Altenburger Land: Dringender Wohnraumbedarf trotz leerer Wohnungen!
Altenburger Land kämpft mit Wohnraummangel und altersbedingtem Sanierungsbedarf. Neubauprojekte sind dringend erforderlich.

Altenburger Land: Dringender Wohnraumbedarf trotz leerer Wohnungen!
Im Altenburger Land steht die Wohnsituation auf der Kippe. Ein aktueller Bericht des Pestel-Instituts beleuchtet ein drängendes Altersproblem im Wohnungsbestand: Rund 35.600 Wohnungen, die vor 1970 erbaut wurden, machen 65 % aller bestehenden Wohnungen im Landkreis aus. Viele dieser Immobilien benötigen dringend eine Sanierung, doch der Immobilienmarkt ist von steigenden Preisen geprägt. Die wirtschaftlichen Hürden erschweren den Zugang zu saniertem Wohnraum, und gleichzeitig manifestiert sich ein akuter Bedarf an neuen Wohnungen für Arbeitskräfte im Handwerk und Pflegebereich.

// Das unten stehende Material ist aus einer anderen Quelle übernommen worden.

(* ===== verification/RaceSpec.v ===== *)
(** * Races: what the checks of a request miss when another runs in between

    Each check below is a read followed, some calls later, by the write it
    allows, and nothing holds the two together.  The examples give an order of
    calls for each, on states the service itself reaches, under an environment
    where no call fails; the theorems about single requests ([SessionSpec],
    [PasswordSpec], [MfaSpec], [PasskeySpec], [BlockedSpec]) exclude these outcomes for requests
    that do not overlap. *)

From S2P Require Import Prelude.
From S2P Require Import GoLib.
From S2P Require Import Utils.
From S2P Require Import Model.
From S2P Require Import Runtime.
From S2P Require Import Logic.
From S2P Require Import Queries.
From S2P Require Import Password.
From S2P Require Import Tokens.
From S2P Require Import Codes.
From S2P Require Import Signup.
From S2P Require Import Mfa.
From S2P Require Import Login.
From S2P Require Import Session.
From S2P Require Import PasswordFlows.
From S2P Require Import Admin.
From S2P Require Import Passkey.
From S2P Require Import Toy.
From S2P Require Import Requests.
From S2P Require Import Scenes.
From S2P Require Import Calls.
From S2P Require Import Steps.
From S2P Require Import Pool.
From S2P Require Import Interleave.
From S2P Require Import SessionSpec.
From S2P Require Import PasswordSpec.
From S2P Require Import MfaSpec.
From S2P Require Import EnrollSpec.
From S2P Require Import PasskeySpec.

#[local] Open Scope string_scope.
#[local] Open Scope Z_scope.
#[local] Open Scope go_scope.

Import Toy.

(** The answers of a pool whose requests have all come to an end. *)
Definition outcomes_of (po : pool request verdict) : list (option verdict) :=
  List.map (λ th, match th_rest th with Ret v => Some v | _ => None end) (po_threads po).

(** [rs], started together from [w], with their calls in the given order. *)
Definition race (rs : list request) (order : list nat) (w : World) : pool request verdict := play env order (mkPool (start <$> rs) w).
(** All of them in turn; one after the other. *)
Definition in_turn (n : nat) : list nat := concat (replicate 80 (seq 0 n)).
Definition one_by_one (n : nat) : list nat := concat (List.map (replicate 80) (seq 0 n)).
(** Request 0 makes [k] calls, then request 1 runs, then request 0 goes on. *)
Definition overtaken (k : nat) : list nat := replicate k 0%nat ++ replicate 80 1%nat ++ replicate 80 0%nat.

(** ** One refresh token, two refreshes *)

Definition refresh : request := RRefreshToken ann_sid ann_uid ann_raw.

(** Both clients that present the token at the same time get a new pair. *)
Example refresh_token_used_twice :
  outcomes_of (race [refresh; refresh] (in_turn 2) w_in) = [Some Served; Some Served]
  ∧ outcomes_of (race [refresh; refresh] (one_by_one 2) w_in) = [Some Served; Some (Refused SessionExpired)].
Proof. split; by vm_compute. Qed.

(** ** A refresh and a logout *)

(** The logout is done, the refresh is refused, and the access token that was
    issued before both is accepted again: the refresh has put the session's key
    back into Redis. *)
Example refresh_undoes_logout :
  let po := race [refresh; RLogout ann_sid] (overtaken 4) w_in in
  outcomes_of po = [Some (Refused TokenGenerationFailed); Some Served]
  ∧ (∃ u, result (VerifyAndParseJWT ("Bearer " ++ lr_AccessToken ann_out)) env (po_world po) = Some (Ok u) ∧ uc_ID u = ann_uid).
Proof.
  cbv zeta. split; [by vm_compute|].
  eexists. split; [vm_compute; reflexivity|by vm_compute].
Qed.

(** ** A login and a ban *)

(** The ban is done and the login succeeds: the banned account has a session. *)
Definition ban : request := RBanUser nobody "root-id" "root" (uuid_Bytes (u_ID ann_user)) "spam".
Example login_overtaken_by_ban :
  let po := race [RLogin nobody ann ann_password; ban] (overtaken 3) w_joined in
  outcomes_of po = [Some Served; Some Served]
  ∧ List.map u_Status (users (po_db po)) = [Some UserStatusBanned]
  ∧ List.existsb (λ s, negb (bool_Bool (se_Revoked s))) (sessions (po_db po)) = true.
Proof. vm_compute. done. Qed.

(** ** One reset token, two resets *)

Definition reset (p : string) : request := RResetPassword reset_token p p.
Example reset_token_used_twice :
  outcomes_of (race [reset new_password; reset "the other new password"] (in_turn 2) w_asked) = [Some Served; Some Served]
  ∧ outcomes_of (race [reset new_password; reset "the other new password"] (one_by_one 2) w_asked)
    = [Some Served; Some (Refused InvalidOrExpiredToken)].
Proof. split; by vm_compute. Qed.

(** ** Guesses at a code *)

(** Ten guesses at the code of a sign-up, the last one right.  One after the
    other, the sixth is already refused; at the same time, all of them are
    compared with the code and the last is accepted. *)
Definition guesses : list request :=
  List.map (RVerifyEmailCode ann)
    ["900001"; "900002"; "900003"; "900004"; "900005"; "900006"; "900007"; "900008"; "900009"; ann_code].
Example guesses_not_counted :
  outcomes_of (race guesses (one_by_one 10) w_started)
    = (replicate 5 (Some (Refused IncorrectCode)) ++ replicate 5 (Some (Refused TooManyAttempts)))%list
  ∧ outcomes_of (race guesses (in_turn 10) w_started) = (replicate 9 (Some (Refused IncorrectCode)) ++ [Some Served])%list.
Proof. split; by vm_compute. Qed.

(** ** One recovery code, two logins *)

Definition second_step_with (code : string) : request := RVerifyMFALogin nobody (lr_MFAChallengeToken ann_challenged) "" code.
Example recovery_code_used_twice :
  outcomes_of (race [second_step_with bob_recovery; second_step_with bob_recovery] (in_turn 2) w_challenged)
    = [Some Served; Some Served]
  ∧ outcomes_of (race [second_step_with bob_recovery; second_step_with bob_recovery] (one_by_one 2) w_challenged)
    = [Some Served; Some (Refused InvalidOrExpiredToken)].
Proof. split; by vm_compute. Qed.

(** ** One TOTP code, two logins *)

(** Ann has an authenticator; she, and somebody who saw her type, have got past her
    password, each with a challenge of their own.  A code is good for one login, but
    the step it belongs to is read first and written at the end. *)
Definition w_totp : World := final (VerifyMFAEnrollment ann_uid "000120") env w_enrolling.
Definition challenged (w : World) : LoginOutcome * World :=
  (outcome (mkLoginOutcome "" "" "" "" false "" []) (result (Login.Login nobody ann ann_password) env w),
   final (Login.Login nobody ann ann_password) env w).
Definition challenge1 : LoginOutcome := (challenged w_totp).1.
Definition challenge2 : LoginOutcome := (challenged (challenged w_totp).2).1.
Definition w_totp_challenged : World := (challenged (challenged w_totp).2).2.
Definition totp_logins : list request :=
  [RVerifyMFALogin nobody (lr_MFAChallengeToken challenge1) "totp" "000121";
   RVerifyMFALogin nobody (lr_MFAChallengeToken challenge2) "totp" "000121"].
Example totp_code_used_twice :
  outcomes_of (race totp_logins (in_turn 2) w_totp_challenged) = [Some Served; Some Served]
  ∧ outcomes_of (race totp_logins (one_by_one 2) w_totp_challenged) = [Some Served; Some (Refused InvalidMFACode)].
Proof. split; by vm_compute. Qed.

(** ** One passkey ceremony, two logins *)

Definition passkey_login : request := RFinishPasskeyLogin nobody site ceremony assertion.
Example ceremony_used_twice :
  outcomes_of (race [passkey_login; passkey_login] (in_turn 2) w_ceremony) = [Some Served; Some Served]
  ∧ outcomes_of (race [passkey_login; passkey_login] (one_by_one 2) w_ceremony) = [Some Served; Some (Refused InvalidOrExpiredToken)].
Proof. split; by vm_compute. Qed.

(** All of these are runs of the server. *)
Lemma race_running rs order w : running (race rs order w).
Proof. by apply play_running. Qed.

Wie die Analyse zeigt, wird die Zahl der Haushalte im Altenburger Land in den nächsten 15 Jahren um etwa 4.100 zurückgehen. Angesichts dieser Demografie müssen in der Region nicht nur leerstehende Wohnungen, von denen aktuell 6.300 seit einem Jahr oder länger ungenutzt sind, saniert werden, sondern auch zahlreiche Neubauprojekte angestoßen werden. Die Herausforderungen sind enorm: Viele der leerstehenden Wohnungen sind wirtschaftlich nicht mehr sanierbar, was drängt, neue Lösungen zu finden.
Sanierung und Wohnungsbau im Fokus
Die Prognose ist eindeutig: Die Zahl der Erwerbsfähigen wird in den nächsten 15 Jahren um 24 % auf 37.000 Menschen sinken. Gleichzeitig wird die Bevölkerung älter, und von den damals etwa 66.000 Einwohnern werden rund 26.200 Menschen im Rentenalter sein, was 37 % der Bevölkerung ausmacht. Diese demografischen Veränderungen machen einen Neubau unumgänglich, um den Bedarf an Wohnraum zu decken. Ein günstiges Baugeld mit maximal zwei Prozent Zinsen wird gefordert, um den Wohnungsbau zu fördern und als einen motorischen Faktor für die Binnenkonjunktur zu begreifen.
Gleichzeitig wird der Bund kritisiert, da überzogene Energiespar-Auflagen den Wohnungsbau unnötig verteuern und komplizieren. An dieser Stelle sind politische Entscheidungsträger gefragt, um die Rahmenbedingungen zu schaffen, die den Bau von neuen Wohnräumen erleichtern und somit der Wohnungsnot im Altenburger Land entgegenwirken können.
Ein weites Feld zwischen Angebot und Nachfrage
Der deutliche Rückgang an Erwerbsfähigen kann auch auf die gesamte Situation des Arbeitsmarktes Einfluss nehmen. Während ein Teil der Bevölkerung in den wohlverdienten Ruhestand geht, bleibt die Frage, wo die künftigen Arbeitskräfte leben sollen. In einem Gebiet, wo der Bau von Neubauten nicht wie gewünscht vorankommt, könnte es an der Zeit sein, nicht nur zu renovieren, sondern die Strategien neu auszurichten.
Es ist klar: Um den Herausforderungen der Zukunft gerecht zu werden, muss der Wohnungsbau im Altenburger Land nicht nur stärker in den Fokus rücken, sondern auch aktiv angepackt werden. Die Notwendigkeit an neuen, bezahlbaren Wohnungen für junge Menschen, Alleinerziehende und Senioren steht im Raum. Damit die Region aufblühen kann, bedarf es tatkräftiger Anktionen und eines tiefen Verständnisses für die Bedürfnisse der Einwohner.